Here we are in 2009 and we are dealing again with HIV among gay and bisexual men, but now mostly in developing countries. We’re faced with enormous challenges in terms of providing prevention, treatment and care. There has to be international donor support, including through PEPFAR, for prevention and care services for MSM. That part of the picture is quite good. U.S. support has been strong and USAID has been a leader on the issue.
The biggest problem has been at the country level where ministers of health and governments in general are very reluctant to expend resources on this discriminated-against minority. In these cases, we’re been trying to strengthen grassroots organizations and human rights groups to really advocate for services and to partner with governments to push for decriminalization of same sex behaviors between consenting adults as an HIV prevention strategy. India just lifted its sodomy laws in a court case pushed by national AIDS control organizations. Nepal has just decriminalized, so there is some real movement. In Latin America legal reforms are further along.
Where we see continuing challenges are in Africa, the Middle East and Central Asia. Right now Uganda is debating a law that would punish homosexuality with life imprisonment and aggravated homosexuality with the death penalty. That is a cause for real concern. And of course, Uganda has been a leader in AIDS prevention and treatment, so this is a real political struggle unfolding right now.
OCPA: What’s behind the resurgence of high rates of HIV among MSM in the U.S.?
CB: There’s evidence of a return to high rates of infection, but I think it is extremely striking that there are really marked disparities in HIV rates in MSM by race and ethnicity. The highest rates are among African American men, then Hispanics, then non-Hispanic whites. And in Baltimore that disparity is really extreme with some of the highest rates of infection in the country for African American MSM. (According to a recent JHSPH study, in 2008 the HIV prevalance in Baltimore for minority MSM was 43.3 percent compared to 18.3 percent for white MSM.)
If you look at it at the level of the individual, you see that African American men are at somewhat less risk than white men. So individual behaviors do not alone explain the disparities. We think more important is network- and social-level differences, and the fact that these men have such limited access to health care, higher rates of other STDs, and are much less likely to have HIV testing and to know their status than white men. And this is now such a more advanced epidemic that if individual-level risks are quite modest overall, the risk of acquisition is high. That’s the way HIV operates in networks.
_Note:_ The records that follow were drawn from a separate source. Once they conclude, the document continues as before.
Definition with_cgroup_dir_path (v : list Z) (c : cgroup) : cgroup :=
  Cgroup v (ref_count c) (proc c) (num_of_procs c) (parent c) (ctl c) (populated c) (max_descendants_value c) (max_depth_value c) (depth c) (nr_descendants c) (nr_dying_descendants c) (max_num_of_procs c) (cpu_to_use c) (is_frozen c) (mem_ c) (cpu_ c) (used_devices c) (io_stats c).
Definition with_ref_count (v : Z) (c : cgroup) : cgroup :=
  Cgroup (cgroup_dir_path c) v (proc c) (num_of_procs c) (parent c) (ctl c) (populated c) (max_descendants_value c) (max_depth_value c) (depth c) (nr_descendants c) (nr_dying_descendants c) (max_num_of_procs c) (cpu_to_use c) (is_frozen c) (mem_ c) (cpu_ c) (used_devices c) (io_stats c).
Definition with_proc (v : list (option nat)) (c : cgroup) : cgroup :=
  Cgroup (cgroup_dir_path c) (ref_count c) v (num_of_procs c) (parent c) (ctl c) (populated c) (max_descendants_value c) (max_depth_value c) (depth c) (nr_descendants c) (nr_dying_descendants c) (max_num_of_procs c) (cpu_to_use c) (is_frozen c) (mem_ c) (cpu_ c) (used_devices c) (io_stats c).
Definition with_num_of_procs (v : Z) (c : cgroup) : cgroup :=
  Cgroup (cgroup_dir_path c) (ref_count c) (proc c) v (parent c) (ctl c) (populated c) (max_descendants_value c) (max_depth_value c) (depth c) (nr_descendants c) (nr_dying_descendants c) (max_num_of_procs c) (cpu_to_use c) (is_frozen c) (mem_ c) (cpu_ c) (used_devices c) (io_stats c).
Definition with_parent (v : option nat) (c : cgroup) : cgroup :=
  Cgroup (cgroup_dir_path c) (ref_count c) (proc c) (num_of_procs c) v (ctl c) (populated c) (max_descendants_value c) (max_depth_value c) (depth c) (nr_descendants c) (nr_dying_descendants c) (max_num_of_procs c) (cpu_to_use c) (is_frozen c) (mem_ c) (cpu_ c) (used_devices c) (io_stats c).
Definition with_ctl (v : controllers) (c : cgroup) : cgroup :=
  Cgroup (cgroup_dir_path c) (ref_count c) (proc c) (num_of_procs c) (parent c) v (populated c) (max_descendants_value c) (max_depth_value c) (depth c) (nr_descendants c) (nr_dying_descendants c) (max_num_of_procs c) (cpu_to_use c) (is_frozen c) (mem_ c) (cpu_ c) (used_devices c) (io_stats c).
Definition with_populated (v : bool) (c : cgroup) : cgroup :=
  Cgroup (cgroup_dir_path c) (ref_count c) (proc c) (num_of_procs c) (parent c) (ctl c) v (max_descendants_value c) (max_depth_value c) (depth c) (nr_descendants c) (nr_dying_descendants c) (max_num_of_procs c) (cpu_to_use c) (is_frozen c) (mem_ c) (cpu_ c) (used_devices c) (io_stats c).
Definition with_max_descendants_value (v : Z) (c : cgroup) : cgroup :=
  Cgroup (cgroup_dir_path c) (ref_count c) (proc c) (num_of_procs c) (parent c) (ctl c) (populated c) v (max_depth_value c) (depth c) (nr_descendants c) (nr_dying_descendants c) (max_num_of_procs c) (cpu_to_use c) (is_frozen c) (mem_ c) (cpu_ c) (used_devices c) (io_stats c).
Definition with_max_depth_value (v : Z) (c : cgroup) : cgroup :=
  Cgroup (cgroup_dir_path c) (ref_count c) (proc c) (num_of_procs c) (parent c) (ctl c) (populated c) (max_descendants_value c) v (depth c) (nr_descendants c) (nr_dying_descendants c) (max_num_of_procs c) (cpu_to_use c) (is_frozen c) (mem_ c) (cpu_ c) (used_devices c) (io_stats c).
Definition with_depth (v : Z) (c : cgroup) : cgroup :=
  Cgroup (cgroup_dir_path c) (ref_count c) (proc c) (num_of_procs c) (parent c) (ctl c) (populated c) (max_descendants_value c) (max_depth_value c) v (nr_descendants c) (nr_dying_descendants c) (max_num_of_procs c) (cpu_to_use c) (is_frozen c) (mem_ c) (cpu_ c) (used_devices c) (io_stats c).
Definition with_nr_descendants (v : Z) (c : cgroup) : cgroup :=
  Cgroup (cgroup_dir_path c) (ref_count c) (proc c) (num_of_procs c) (parent c) (ctl c) (populated c) (max_descendants_value c) (max_depth_value c) (depth c) v (nr_dying_descendants c) (max_num_of_procs c) (cpu_to_use c) (is_frozen c) (mem_ c) (cpu_ c) (used_devices c) (io_stats c).
Definition with_nr_dying_descendants (v : Z) (c : cgroup) : cgroup :=
  Cgroup (cgroup_dir_path c) (ref_count c) (proc c) (num_of_procs c) (parent c) (ctl c) (populated c) (max_descendants_value c) (max_depth_value c) (depth c) (nr_descendants c) v (max_num_of_procs c) (cpu_to_use c) (is_frozen c) (mem_ c) (cpu_ c) (used_devices c) (io_stats c).
Definition with_max_num_of_procs (v : Z) (c : cgroup) : cgroup :=
  Cgroup (cgroup_dir_path c) (ref_count c) (proc c) (num_of_procs c) (parent c) (ctl c) (populated c) (max_descendants_value c) (max_depth_value c) (depth c) (nr_descendants c) (nr_dying_descendants c) v (cpu_to_use c) (is_frozen c) (mem_ c) (cpu_ c) (used_devices c) (io_stats c).
Definition with_cpu_to_use (v : Z) (c : cgroup) : cgroup :=
  Cgroup (cgroup_dir_path c) (ref_count c) (proc c) (num_of_procs c) (parent c) (ctl c) (populated c) (max_descendants_value c) (max_depth_value c) (depth c) (nr_descendants c) (nr_dying_descendants c) (max_num_of_procs c) v (is_frozen c) (mem_ c) (cpu_ c) (used_devices c) (io_stats c).
Definition with_is_frozen (v : Z) (c : cgroup) : cgroup :=
  Cgroup (cgroup_dir_path c) (ref_count c) (proc c) (num_of_procs c) (parent c) (ctl c) (populated c) (max_descendants_value c) (max_depth_value c) (depth c) (nr_descendants c) (nr_dying_descendants c) (max_num_of_procs c) (cpu_to_use c) v (mem_ c) (cpu_ c) (used_devices c) (io_stats c).
Definition with_mem_ (v : mem_acct) (c : cgroup) : cgroup :=
  Cgroup (cgroup_dir_path c) (ref_count c) (proc c) (num_of_procs c) (parent c) (ctl c) (populated c) (max_descendants_value c) (max_depth_value c) (depth c) (nr_descendants c) (nr_dying_descendants c) (max_num_of_procs c) (cpu_to_use c) (is_frozen c) v (cpu_ c) (used_devices c) (io_stats c).
Definition with_cpu_ (v : cpu_acct) (c : cgroup) : cgroup :=
  Cgroup (cgroup_dir_path c) (ref_count c) (proc c) (num_of_procs c) (parent c) (ctl c) (populated c) (max_descendants_value c) (max_depth_value c) (depth c) (nr_descendants c) (nr_dying_descendants c) (max_num_of_procs c) (cpu_to_use c) (is_frozen c) (mem_ c) v (used_devices c) (io_stats c).
Definition with_used_devices (v : Z) (c : cgroup) : cgroup :=
  Cgroup (cgroup_dir_path c) (ref_count c) (proc c) (num_of_procs c) (parent c) (ctl c) (populated c) (max_descendants_value c) (max_depth_value c) (depth c) (nr_descendants c) (nr_dying_descendants c) (max_num_of_procs c) (cpu_to_use c) (is_frozen c) (mem_ c) (cpu_ c) v (io_stats c).
Definition with_io_stats (v : list io_stat) (c : cgroup) : cgroup :=
  Cgroup (cgroup_dir_path c) (ref_count c) (proc c) (num_of_procs c) (parent c) (ctl c) (populated c) (max_descendants_value c) (max_depth_value c) (depth c) (nr_descendants c) (nr_dying_descendants c) (max_num_of_procs c) (cpu_to_use c) (is_frozen c) (mem_ c) (cpu_ c) (used_devices c) v.
Definition with_current_mem (v : Z) (m : mem_acct) : mem_acct :=
  MemAcct v (current_page m) (mem_stat_file_dirty m) (mem_stat_file_dirty_aggregated m) (mem_stat_pgfault m) (mem_stat_pgmajfault m) (max_mem m) (min_mem m) (protected_mem m).
Definition with_current_page (v : Z) (m : mem_acct) : mem_acct :=
  MemAcct (current_mem m) v (mem_stat_file_dirty m) (mem_stat_file_dirty_aggregated m) (mem_stat_pgfault m) (mem_stat_pgmajfault m) (max_mem m) (min_mem m) (protected_mem m).
Definition with_mem_stat_file_dirty (v : Z) (m : mem_acct) : mem_acct :=
  MemAcct (current_mem m) (current_page m) v (mem_stat_file_dirty_aggregated m) (mem_stat_pgfault m) (mem_stat_pgmajfault m) (max_mem m) (min_mem m) (protected_mem m).
Definition with_mem_stat_file_dirty_aggregated (v : Z) (m : mem_acct) : mem_acct :=
  MemAcct (current_mem m) (current_page m) (mem_stat_file_dirty m) v (mem_stat_pgfault m) (mem_stat_pgmajfault m) (max_mem m) (min_mem m) (protected_mem m).
Definition with_mem_stat_pgfault (v : Z) (m : mem_acct) : mem_acct :=
  MemAcct (current_mem m) (current_page m) (mem_stat_file_dirty m) (mem_stat_file_dirty_aggregated m) v (mem_stat_pgmajfault m) (max_mem m) (min_mem m) (protected_mem m).
Definition with_mem_stat_pgmajfault (v : Z) (m : mem_acct) : mem_acct :=
  MemAcct (current_mem m) (current_page m) (mem_stat_file_dirty m) (mem_stat_file_dirty_aggregated m) (mem_stat_pgfault m) v (max_mem m) (min_mem m) (protected_mem m).
Definition with_max_mem (v : Z) (m : mem_acct) : mem_acct :=
  MemAcct (current_mem m) (current_page m) (mem_stat_file_dirty m) (mem_stat_file_dirty_aggregated m) (mem_stat_pgfault m) (mem_stat_pgmajfault m) v (min_mem m) (protected_mem m).
Definition with_min_mem (v : Z) (m : mem_acct) : mem_acct :=
  MemAcct (current_mem m) (current_page m) (mem_stat_file_dirty m) (mem_stat_file_dirty_aggregated m) (mem_stat_pgfault m) (mem_stat_pgmajfault m) (max_mem m) v (protected_mem m).
Definition with_protected_mem (v : Z) (m : mem_acct) : mem_acct :=
  MemAcct (current_mem m) (current_page m) (mem_stat_file_dirty m) (mem_stat_file_dirty_aggregated m) (mem_stat_pgfault m) (mem_stat_pgmajfault m) (max_mem m) (min_mem m) v.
OCPA: What is the status on millennium development goals with respect to HIV/AIDS?
CB: We’re not going to get there, particularly in terms of universal access to treatment in low- and middle- income countries. And if you look at G-8 commitment of 4 years ago, promises were made but the only 2 countries meeting the funding targets are the U.S. and the U.K. Other donors have really fallen very short, and none of them are close to 50 percent funding support for the commitments they made.
What it means is that the majority of people in developing countries who need ARV are not getting it. The Global Fund for AIDS, Tuberculosis and Malaria, which is a major international donor, is underfunded and is not going to be able to meet the next funding round, and we’re very concerned that there is going to be insufficient funding to continue expanding of access to treatment and care. Many millions of people in the poorest countries and the hardest-hit regions are going to get sick and die of untreated HIV/AIDS.